Déjouant l'instinct animal des équidés majestueux, je franchis le dernier tournant sans me faire remarquer et aperçois enfin une lueur.
Un sourire aux lèvres, redoublant d'attention, je me dirige d'un pas souple vers le jeune brun absorbé par sa tâche. Sans se retourner, ni arrêter de brosser la crinière noire de son étalon, celui-ci me lance :
— Vous avez trouvé.
— Oui, vos instructions étaient très précises, répondis-je légèrement déçue de ne pas avoir réussi à le surprendre.
— Vous avez déjà monté ? fait-il en levant la tête pour m'observer.
Il me regarde de la tête au pied, d'un regard insistant et j'aime à penser, plutôt appréciateur, avant de retourner tranquillement à son activité.
— Oui j'ai déjà monté Pamplemousse, la jument d'Anna. Mais elle était bien plus petite que ces deux-là, déclaré-je en désignant les deux bêtes.
— Je vous présente Orage, mon étalon, dit-il en caressant affectueusement la jugulaire du cheval noir qu'il brosse depuis mon arrivée. Et voici sa compagne, Minuit...

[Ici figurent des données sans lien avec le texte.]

(* ===== verification/Mxmlset.v ===== *)
(** * Setting values and formatted text: [mxml-set.c], [mxml-string.c]

    The functions of [src/dev/src/pubfun/xml] that change the value of a node, and those
    of [mxml-node.c] and [mxml-attr.c] that format a text.  A format with its arguments
    appears as the text it stands for. *)

From Stdlib Require Import ZArith Lia Bool List Ascii String.
From stdpp Require Import base list gmap.
From S2P Require Import Prelude Cstr Mxmltree.

(** ** Formatted text

    [_mxml_vstrdupf] formats into 256 bytes first.  A longer text is formatted again with
    the arguments that the first call has used up, which is undefined. *)

Definition _mxml_vstrdupf (text : bytes) : prog xml (option bytes) :=
  if Z.of_nat (length text) <? 256 then strdup text
  else let* ok := granted in if (ok : bool) then fault else ret None.

Definition cdata_text (data : bytes) : bytes := str "![CDATA[" ++ data ++ str "]]".

(** A new node with a formatted text. *)
Definition new_text_node (par : Z) (f : option bytes -> mxml_value_t) (text : bytes) : prog xml Z :=
  let* node := mxml_new par (f None) in
  if node =? NULL then ret NULL
  else let* d := _mxml_vstrdupf text in upd_node node (set_value (f d)) ;;; ret node.

Definition mxmlNewCDATA (par : Z) (data : option bytes) : prog xml Z :=
  match data with None => ret NULL | Some data => new_text_node par (fun d => Element d []) (cdata_text data) end.

Definition mxmlNewTextf (par whitespace : Z) (format : option bytes) : prog xml Z :=
  match format with None => ret NULL | Some text => new_text_node par (Text whitespace) text end.

Definition mxmlElementSetAttrf (node : Z) (name format : option bytes) : prog xml unit :=
  if node =? NULL then ret tt
  else
    let* n := node_at node in
    match value n, name, format with
    | Element e _, Some name, Some text =>
        let* d := _mxml_vstrdupf text in
        match d with
        | None => mxml_error (attr_error name e)
        | Some _ => mxml_set_attr node name d ;;; ret tt
        end
    | _, _, _ => ret tt
    end.

(** ** Setters *)

(** [f] gives the action for a value, unless it has the wrong type. *)
Definition set_node (node : Z) (f : mxml_value_t -> option (prog xml mxml_value_t)) : prog xml Z :=
  if node =? NULL then ret (-1)
  else
    let* n := node_at node in
    match f (value n) with
    | None => ret (-1)
    | Some m => let* v := m in upd_node node (set_value v) ;;; ret 0
    end.

Section Destroy.
Context (destroy_cb : Z -> Z -> prog xml unit).

Definition mxmlSetCustom (node data destroy : Z) : prog xml Z :=
  set_node node (fun v =>
    match v with
    | Custom old old_destroy => Some (when (negb (old =? NULL) && negb (old_destroy =? NULL)) (destroy_cb old_destroy old) ;;; ret (Custom data destroy))
    | _ => None
    end).
End Destroy.

(** Comparing the name of an element that has none is a fault. *)
Definition mxmlSetCDATA (node : Z) (data : option bytes) : prog xml Z :=
  set_node node (fun v =>
    match v, data with
    | Element (Some e) attrs, Some data =>
        if strneq 8 e (str "![CDATA[") then Some (let* d := _mxml_vstrdupf (cdata_text data) in ret (Element d attrs)) else None
    | Element None _, Some _ => Some fault
    | _, _ => None
    end).

Definition mxmlSetElement (node : Z) (name : option bytes) : prog xml Z :=
  set_node node (fun v =>
    match v, name with Element _ attrs, Some name => Some (let* d := strdup name in ret (Element d attrs)) | _, _ => None end).

Definition mxmlSetInteger (node integer : Z) : prog xml Z :=
  set_node node (fun v => match v with Integer _ => Some (ret (Integer integer)) | _ => None end).

Definition mxmlSetOpaque (node : Z) (opaque : option bytes) : prog xml Z :=
  set_node node (fun v =>
    match v, opaque with Opaque _, Some opaque => Some (let* d := strdup opaque in ret (Opaque d)) | _, _ => None end).

Definition mxmlSetReal (node real : Z) : prog xml Z :=
  set_node node (fun v => match v with Real _ => Some (ret (Real real)) | _ => None end).

Definition mxmlSetText (node whitespace : Z) (string : option bytes) : prog xml Z :=
  set_node node (fun v =>
    match v, string with Text _ _, Some string => Some (let* d := strdup string in ret (Text whitespace d)) | _, _ => None end).

(** A format without conversions: [None] when it takes an argument. *)
Fixpoint expand (format : bytes) : option bytes :=
  match format with
  | [] => Some []
  | "%"%char :: "%"%char :: s => cons "%"%char <$> expand s
  | "%"%char :: _ => None
  | c :: s => cons c <$> expand s
  end.

(** The list of arguments is passed where the first argument of the format is expected:
    only a format that takes none works. *)
Definition mxmlSetTextf (node whitespace : Z) (format : option bytes) : prog xml Z :=
  set_node node (fun v =>
    match v, format with
    | Text _ _, Some format =>
        Some (let* text := deref (expand format) in let* d := _mxml_vstrdupf text in ret (Text whitespace d))
    | _, _ => None
    end).

(** ** What they do *)

Lemma set_node_eq x par prv nxt p v ts f m v' :
  wf x par prv nxt (PT p v ts) -> f v = Some m -> m x = Ret v' x ->
  exists x', set_node p f x = Ret 0 x' /\ edit x x' (PT p v ts) (PT p v' ts) /\ same_vars x x'.
Proof.
  intros W E Em. destruct (wf_node _ _ _ _ _ _ _ W) as (Hp & rc & Hn). eexists. split; [|split; [exact (value_edit _ _ _ _ _ _ v' _ _ W Hn)|done]].
  unfold set_node. rewrite (proj2 (Z.eqb_neq p NULL) Hp), (node_at_then _ _ _ _ Hn). cbn [value]. rewrite E, (bind_Ret _ _ _ _ _ Em), (upd_node_then _ _ _ _ _ Hn). reflexivity.
Qed.

Lemma set_node_none x par prv nxt p v ts f : wf x par prv nxt (PT p v ts) -> f v = None -> set_node p f x = Ret (-1) x.
Proof.
  intros W E. destruct (wf_node _ _ _ _ _ _ _ W) as (Hp & rc & Hn). unfold set_node. rewrite (proj2 (Z.eqb_neq p NULL) Hp), (node_at_then _ _ _ _ Hn). cbn [value]. now rewrite E.
Qed.

(** The setters that take a string or a number. *)
Inductive setter := SetElement (name : bytes) | SetInteger (integer : Z) | SetOpaque (opaque : bytes) | SetReal (real : Z) | SetText (whitespace : Z) (string : bytes).

Definition run_setter (s : setter) (node : Z) : prog xml Z :=
  match s with
  | SetElement name => mxmlSetElement node (Some name)
  | SetInteger integer => mxmlSetInteger node integer
  | SetOpaque opaque => mxmlSetOpaque node (Some opaque)
  | SetReal real => mxmlSetReal node real
  | SetText whitespace string => mxmlSetText node whitespace (Some string)
  end.

Definition new_value (s : setter) (v : mxml_value_t) : option mxml_value_t :=
  match s, v with
  | SetElement name, Element _ attrs => Some (Element (Some name) attrs)
  | SetInteger integer, Integer _ => Some (Integer integer)
  | SetOpaque opaque, Opaque _ => Some (Opaque (Some opaque))
  | SetReal real, Real _ => Some (Real real)
  | SetText whitespace string, Text _ _ => Some (Text whitespace (Some string))
  | _, _ => None
  end.

(** A setter replaces the value of a node of its type, and leaves the rest of the tree;
    on any other node it fails and changes nothing. *)
Theorem setters_correct s x par prv nxt p v ts :
  wf x par prv nxt (PT p v ts) -> x_allocs x = [] ->
  match new_value s v with
  | Some v' => exists x', run_setter s p x = Ret 0 x' /\ edit x x' (PT p v ts) (PT p v' ts) /\ same_vars x x'
  | None => run_setter s p x = Ret (-1) x
  end.
Proof.
  intros W Hal. destruct s, v; cbn [new_value run_setter]; (apply (set_node_none _ _ _ _ _ _ _ _ W); reflexivity) || (eapply (set_node_eq _ _ _ _ _ _ _ _ _ _ W); [reflexivity|]);
    (reflexivity || now rewrite (bind_Ret _ _ _ _ _ (strdup_eq _ x Hal))).
Qed.

(** A formatted text of 256 bytes or more is not handled: an attribute of that length
    makes the program use a list of arguments twice. *)
Theorem long_text_faults x par prv nxt p e attrs ts name text :
  wf x par prv nxt (PT p (Element e attrs) ts) -> x_allocs x = [] -> (256 <= length text)%nat ->
  mxmlElementSetAttrf p (Some name) (Some text) x = Fault.
Proof.
  intros W Hal L. destruct (wf_node _ _ _ _ _ _ _ W) as (Hp & rc & Hn). unfold mxmlElementSetAttrf.
  rewrite (proj2 (Z.eqb_neq p NULL) Hp), (node_at_then _ _ _ _ Hn). cbn [value]. unfold _mxml_vstrdupf. rewrite (proj2 (Z.ltb_ge _ 256)) by lia.
  now rewrite bind_assoc, (bind_Ret _ _ _ _ _ (granted_eq x Hal)).
Qed.

(** A shorter one is set as it is. *)
Theorem short_text_set x par prv nxt p e attrs ts name text :
  wf x par prv nxt (PT p (Element e attrs) ts) -> x_allocs x = [] -> (length text < 256)%nat ->
  mxmlElementSetAttrf p (Some name) (Some text) x = mxmlElementSetAttr p (Some name) (Some text) x.
Proof.
  intros W Hal L. destruct (wf_node _ _ _ _ _ _ _ W) as (Hp & rc & Hn). unfold mxmlElementSetAttrf, mxmlElementSetAttr, _mxml_vstrdupf.
  rewrite (proj2 (Z.eqb_neq p NULL) Hp), !(node_at_then _ _ _ _ Hn), (proj2 (Z.ltb_lt _ 256)) by lia. cbn [value].
  now rewrite !(bind_Ret _ _ _ _ _ (strdup_eq text x Hal)).
Qed.

Example formats : expand (str "100%%") = Some (str "100%") /\ expand (str "%d") = None.
Proof. now split. Qed.
Lemma fmt_d_inj a b : fits_d a -> fits_d b -> fmt_d a = fmt_d b -> a = b.
Proof.
  unfold fits_d, INT_MIN, INT_MAX. intros Ha Hb H.
  rewrite <- (atoi_fmt_d a), <- (atoi_fmt_d b), H by (unfold INT_MIN, INT_MAX; lia). reflexivity.
Qed.

Lemma apart_tags a b : nonul a -> nonul b -> a <> b -> apart (Tag a) (Tag b).
Proof. intros Ha Hb H. left. cbn [key_name]. now rewrite !cstr_id. Qed.

Lemma apart_fields a b : nonul a -> nonul b -> a <> b -> apart_paths (public_path a) (public_path b).
Proof. intros. do 2 (right; split; [reflexivity|]). left. now apply apart_tags. Qed.

Lemma apart_field_record a s i e : apart_paths (public_path a) (record_path s i e).
Proof. right. split; [reflexivity|]. left. left. discriminate. Qed.

Lemma apart_record_field a s i e : apart_paths (record_path s i e) (public_path a).
Proof. right. split; [reflexivity|]. left. left. discriminate. Qed.

Lemma apart_records s i e s' i' e' :
  nonul s -> nonul s' -> nonul e -> nonul e' -> fits_d i -> fits_d i' -> (s, i, e) <> (s', i', e') ->
  apart_paths (record_path s i e) (record_path s' i' e').
Proof.
  intros Hs Hs' He He' Hi Hi' H. right. split; [reflexivity|]. destruct (decide (s = s')) as [->|Hne].
  - right. split; [reflexivity|]. destruct (decide (i = i')) as [->|Hne].
    + right. split; [reflexivity|]. left. apply apart_tags; congruence.
    + left. right. exists (str "RecID"), (fmt_d i), (fmt_d i'). split; [done|]. split; [done|].
      rewrite !cstr_id by apply nonul_fmt_d. intros E. now apply fmt_d_inj in E.
  - left. right. exists (str "name"), s, s'. split; [done|]. split; [done|]. now rewrite !cstr_id.
Qed.

(** *** A value that has been set *)

Lemma document_field x x' m t t' tag d :
  document x m t -> nonul tag -> edit x x' t t' -> l_pIntXml x' = l_pIntXml x -> upserted d (public_path tag) t t' ->
  document x' (set_public (insert tag d) m) t'.
Proof.
  intros [W R P Pu F Rs] Ht E L U. split.
  - exact (e_wf _ _ _ _ E _ _ _ W).
  - rewrite (e_root _ _ _ _ E). congruence.
  - exact (upserted_plain _ _ _ _ U P).
  - apply (upserted_prefix _ _ _ _ _ U); [now exists [Tag tag]|exact Pu].
  - intros tag' Ht'. cbn [public set_public]. destruct (decide (tag' = tag)) as [->|Hne].
    + rewrite lookup_insert_eq. exact (upserted_value _ _ _ _ U).
    + rewrite lookup_insert_ne by congruence. rewrite <- F by done. unfold value_at.
      now rewrite (upserted_apart _ _ _ _ _ U) by now apply apart_fields.
  - intros set id em Hs He Hi. cbn [records set_public]. rewrite <- Rs by done. unfold value_at.
    now rewrite (upserted_apart _ _ _ _ _ U) by apply apart_record_field.
Qed.

Lemma document_record x x' m t t' set id em d :
  document x m t -> nonul set -> nonul em -> fits_d id -> edit x x' t t' -> l_pIntXml x' = l_pIntXml x ->
  upserted d (record_path set id em) t t' -> document x' (set_records (insert (set, id, em) d) m) t'.
Proof.
  intros [W R P Pu F Rs] Hs He Hi E L U. split.
  - exact (e_wf _ _ _ _ E _ _ _ W).
  - rewrite (e_root _ _ _ _ E). congruence.
  - exact (upserted_plain _ _ _ _ U P).
  - rewrite (upserted_apart _ _ _ _ public_tag U); [exact Pu|]. right. split; [reflexivity|]. left. left. discriminate.
  - intros tag Ht. cbn [public set_records]. rewrite <- F by done. unfold value_at.
    now rewrite (upserted_apart _ _ _ _ _ U) by apply apart_field_record.
  - intros set' id' em' Hs' He' Hi'. cbn [records set_records]. destruct (decide ((set', id', em') = (set, id, em))) as [[= -> -> ->]|Hne].
    + rewrite lookup_insert_eq. exact (upserted_value _ _ _ _ U).
    + rewrite lookup_insert_ne by congruence. rewrite <- Rs by done. unfold value_at.
      now rewrite (upserted_apart _ _ _ _ _ U) by now apply apart_records.
Qed.

(** *** Numbers in eleven bytes *)

(** A negative number of ten digits. *)
Lemma length_fmt_d_long n : INT_MIN <= n <= - 10 ^ 9 -> (11 <= length (fmt_d n))%nat.
Proof.
  unfold INT_MIN. intros H. unfold fmt_d. rewrite (proj2 (Z.ltb_lt n 0)) by lia. cbn [length].
  pose proof (digits_lt (udec 20 (- n)) 0 ltac:(lia) (udec_digits 20 (- n) ltac:(lia))) as L.
  rewrite digits_udec in L by (change (10 ^ Z.of_nat 20) with 100000000000000000000; lia).
  destruct (le_lt_dec 10 (length (udec 20 (- n)))) as [|Hlt]; [lia|].
  assert (10 ^ Z.of_nat (length (udec 20 (- n))) <= 10 ^ 9) by (apply Z.pow_le_mono_r; lia). lia.
Qed.

Lemma length_fmt_d_fits n : fits_d n -> (length (fmt_d n) <= 10)%nat.
Proof.
  unfold fits_d, INT_MAX. intros H. unfold fmt_d. destruct (Z.ltb_spec n 0); cbn [length].
  - pose proof (length_udec_le 20 (- n) 9 ltac:(change (10 ^ Z.of_nat 9) with (10 ^ 9); lia)). lia.
  - apply length_udec_le; [change (10 ^ Z.of_nat 10) with (10 ^ 10); lia|lia].
Qed.

Lemma sprintf_d_eq n x : fits_d n -> sprintf_d n x = Ret (fmt_d n) x.
Proof.
  intros H. pose proof (length_fmt_d_fits n H) as L. unfold sprintf_d.
  rewrite st_zeros_start by (rewrite length_app; cbn [length]; lia). erewrite bind_Ret by reflexivity.
  unfold ret. f_equal. rewrite <- app_assoc. apply cstr_app_nul, nonul_fmt_d.
Qed.

Lemma sprintf_d_overflow n x : INT_MIN <= n <= - 10 ^ 9 -> sprintf_d n x = Fault.
Proof.
  intros H. pose proof (length_fmt_d_long n H) as L. unfold sprintf_d, st.
  rewrite length_zeros by lia. rewrite (proj2 (Z.leb_gt _ 11)) by (rewrite length_app; cbn [length]; lia). now rewrite andb_false_r.
Qed.

(** ** The writing calls refine the updates of a message *)

Inductive write :=
  | DoSet (tag d : bytes)
  | DoCharSet (tag : bytes) (c : ascii)
  | DoIntSet (tag : bytes) (n : Z)
  | DoAddList (set : bytes) (id : Z) (em d : bytes)
  | DoAddIntList (set : bytes) (id : Z) (em : bytes) (n : Z).

Definition run_write (w : write) : prog xml Z :=
  match w with
  | DoSet tag d => XmlSet tag (Some d)
  | DoCharSet tag c => XmlCharSet tag c
  | DoIntSet tag n => XmlIntSet tag n
  | DoAddList set id em d => XmlAddList set id em (Some d)
  | DoAddIntList set id em n => XmlAddIntList set id em n
  end.

Definition apply_write (w : write) (m : message) : message :=
  match w with
  | DoSet tag d => set_public (insert tag d) m
  | DoCharSet tag c => set_public (insert tag (cstr [c; NUL])) m
  | DoIntSet tag n => set_public (insert tag (fmt_d n)) m
  | DoAddList set id em d => set_records (insert (set, id, em) d) m
  | DoAddIntList set id em n => set_records (insert (set, id, em) (fmt_d n)) m
  end.

Definition write_ok (w : write) : Prop :=
  match w with
  | DoSet tag _ | DoCharSet tag _ => nonul tag
  | DoIntSet tag n => nonul tag /\ fits_d n
  | DoAddList set id em _ => nonul set /\ nonul em /\ fits_d id
  | DoAddIntList set id em n => nonul set /\ nonul em /\ fits_d id /\ fits_d n
  end.

(** A call that ends by setting the value [d] of the element found or added last. *)
Definition sets (k : Z -> prog xml Z) (d : bytes) : Prop :=
  forall p x, k p x = (mxmlElementSetAttr p (Some (str "value")) (Some d) ;;; ret 0) x.

Lemma writes_eq d (m m' : prog xml Z) ks x t : m x = m' x -> writes d m' ks x t -> writes d m ks x t.
Proof. intros E (x' & t' & H). exists x', t'. now rewrite E. Qed.

Lemma writes_end x par prv nxt t k f d :
  wf x par prv nxt t -> x_allocs x = [] -> sets f d -> writes d (or_return (-1) (find_or_add (root t) k) f) [k] x t.
Proof.
  intros W Hal F. apply (writes_find_or_add d x par prv nxt); [exact W|exact Hal|]. intros x1 par1 prv1 nxt1 u W1 Hal1 Hk.
  eapply writes_eq; [apply F|]. now apply (writes_here d x1 par1 prv1 nxt1 u k).
Qed.

Lemma writes_field x m t tag f d :
  document x m t -> x_allocs x = [] -> sets f d ->
  writes d (or_return (-1) find_public (fun tree => or_return (-1) (find_or_add tree (Tag tag)) f)) (public_path tag) x t.
Proof.
  intros D Hal F. destruct (d_public _ _ _ D) as [pu Hpu]. unfold public_tag in Hpu. cbn [at_path] in Hpu.
  destruct (sub (Tag (str "Message")) t) as [me|] eqn:Sm; [|discriminate]. cbn [mbind option_bind] in Hpu.
  destruct (sub (Tag (str "Public")) me) as [pu'|] eqn:Sp; [|discriminate].
  eapply writes_eq; [unfold find_public; apply or_return_assoc|].
  eapply writes_eq; [unfold find_message, or_return; rewrite bind_assoc; erewrite bind_Ret by reflexivity; rewrite <- (d_root _ _ _ D); reflexivity|].
  apply (writes_find d x NULL NULL NULL t _ _ me _ (d_wf _ _ _ D) Sm). intros par prv nxt Wm.
  apply (writes_find d x par prv nxt me _ _ pu' _ Wm Sp). intros par' prv' nxt' Wp. now apply (writes_end x par' prv' nxt').
Qed.

Lemma writes_record x m t set id em f d :
  document x m t -> x_allocs x = [] -> fits_d id -> sets f d ->
  writes d (or_return (-1) (list_node set id em) f) (record_path set id em) x t.
Proof.
  intros D Hal Hi F. destruct (d_public _ _ _ D) as [pu Hpu]. unfold public_tag in Hpu. cbn [at_path] in Hpu.
  destruct (sub (Tag (str "Message")) t) as [me|] eqn:Sm; [|discriminate].
  eapply writes_eq; [unfold list_node; apply or_return_assoc|].
  eapply writes_eq; [unfold find_message, or_return; rewrite bind_assoc; erewrite bind_Ret by reflexivity; rewrite <- (d_root _ _ _ D); reflexivity|].
  apply (writes_find d x NULL NULL NULL t _ _ me _ (d_wf _ _ _ D) Sm). intros par prv nxt Wm.
  eapply writes_eq; [apply or_return_assoc|].
  apply (writes_find_or_add d x par prv nxt me); [exact Wm|exact Hal|]. intros x1 par1 prv1 nxt1 rs W1 Hal1 _.
  eapply writes_eq; [unfold or_return at 1; rewrite bind_assoc, (bind_Ret _ _ _ _ _ (sprintf_d_eq id x1 Hi)); apply or_return_assoc|].
  apply (writes_find_or_add d x1 par1 prv1 nxt1 rs); [exact W1|exact Hal1|]. intros x2 par2 prv2 nxt2 r W2 Hal2 _.
  now apply (writes_end x2 par2 prv2 nxt2).
Qed.

Lemma ready_vars x x' : same_vars x x' -> ready x -> ready x' /\ l_pIntXml x' = l_pIntXml x.
Proof. unfold same_vars, ready. intros (H1 & _ & H2 & H3) [H4 H5]. now rewrite H1, H3. Qed.

Lemma message_field x m tag f d :
  holds_message x m -> nonul tag -> sets f d ->
  exists x', or_return (-1) find_public (fun tree => or_return (-1) (find_or_add tree (Tag tag)) f) x = Ret 0 x'
    /\ holds_message x' (set_public (insert tag d) m).
Proof.
  intros [R [t D]] Ht F. destruct (writes_field x m t tag f d D (proj1 R) F) as (x' & t' & E & Ed & U & V).
  destruct (ready_vars _ _ V R) as [R' Hl]. exists x'. split; [exact E|]. split; [exact R'|]. exists t'.
  now apply (document_field x x' m t).
Qed.

Lemma message_record x m set id em f d :
  holds_message x m -> nonul set -> nonul em -> fits_d id -> sets f d ->
  exists x', or_return (-1) (list_node set id em) f x = Ret 0 x' /\ holds_message x' (set_records (insert (set, id, em) d) m).
Proof.
  intros [R [t D]] Hs He Hi F. destruct (writes_record x m t set id em f d D (proj1 R) Hi F) as (x' & t' & E & Ed & U & V).
  destruct (ready_vars _ _ V R) as [R' Hl]. exists x'. split; [exact E|]. split; [exact R'|]. exists t'.
  now apply (document_record x x' m t).
Qed.

Lemma sets_d n : fits_d n -> sets (fun node => let* sData := sprintf_d n in mxmlElementSetAttr node (Some (str "value")) (Some sData) ;;; ret 0) (fmt_d n).
Proof. intros H p x. now rewrite (bind_Ret _ _ _ _ _ (sprintf_d_eq n x H)). Qed.

Lemma write_step w x m :
  holds_message x m -> write_ok w ->
  exists x', run_write w x = Ret 0 x' /\ holds_message x' (apply_write w m).
Proof.
  intros H Hw. destruct w; cbn [write_ok run_write apply_write] in *.
  - now apply message_field.
  - now apply message_field.
  - destruct Hw as [Ht Hn]. apply message_field; [exact H|exact Ht|]. now apply sets_d.
  - destruct Hw as (Hs & He & Hi). now apply message_record.
  - destruct Hw as (Hs & He & Hi & Hn). apply message_record; [exact H|exact Hs|exact He|exact Hi|]. now apply sets_d.
Qed.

Sans attendre la suite des présentations, je me dirige vers la magnifique jument, d'un noir presque bleu qui me fixe depuis tout à l'heure. Au moment où j'avance ma main, pour flatter son museau, elle incline sa tête vers le bas tout en faisant une sorte de révérence avec ses pattes avant. Puis elle se redresse avec prestance pour ancrer son regard profond dans mes yeux. Je sens directement une connexion s'établir entre moi et l'animal. Comme-si nous nous reconnaissions mutuellement. Dans la noirceur de son regard, je vois une blessure profonde de l'âme mais également une grande force de caractère et une persévérance à toute épreuve. Mais ce qui me rassure, c'est cette lueur d'espoir.
— J'allais dire qu'elle est associable et fougueuse, mais manifestement elle vous apprécie, déclare le jeune homme, étonné. Je dirais même qu'elle vous a choisi. J'avais prévu de monter Orage avec vous. Mais en vous voyant toutes les deux, je pense que nous pouvons tenter l'expérience. Si vous êtes d'accord pour la monter, je vous propose d'aller chercher une selle et des rennes dans la pièce à côté.
— L'idée me plait. Je pense que ce serait une belle aventure. Cela a l'air un peu étrange et peut-être ridicule, mais j'ai l'étrange impression, que nos âmes sont pareilles. Je sens une sorte de reconnaissance mutuelle entre nous.
— Ce n'est pas du tout ridicule. Mais c'est troublant que parmi tous les chevaux de cette écurie, c'est avec elle que la connexion s'est créée. Mais j'aurais dû le prévoir, fit-il avec un sourire triste.
— Pourquoi ? Pourquoi elle en particulier ? demandé-je, troublée par l'expression de mon vis-à-vis.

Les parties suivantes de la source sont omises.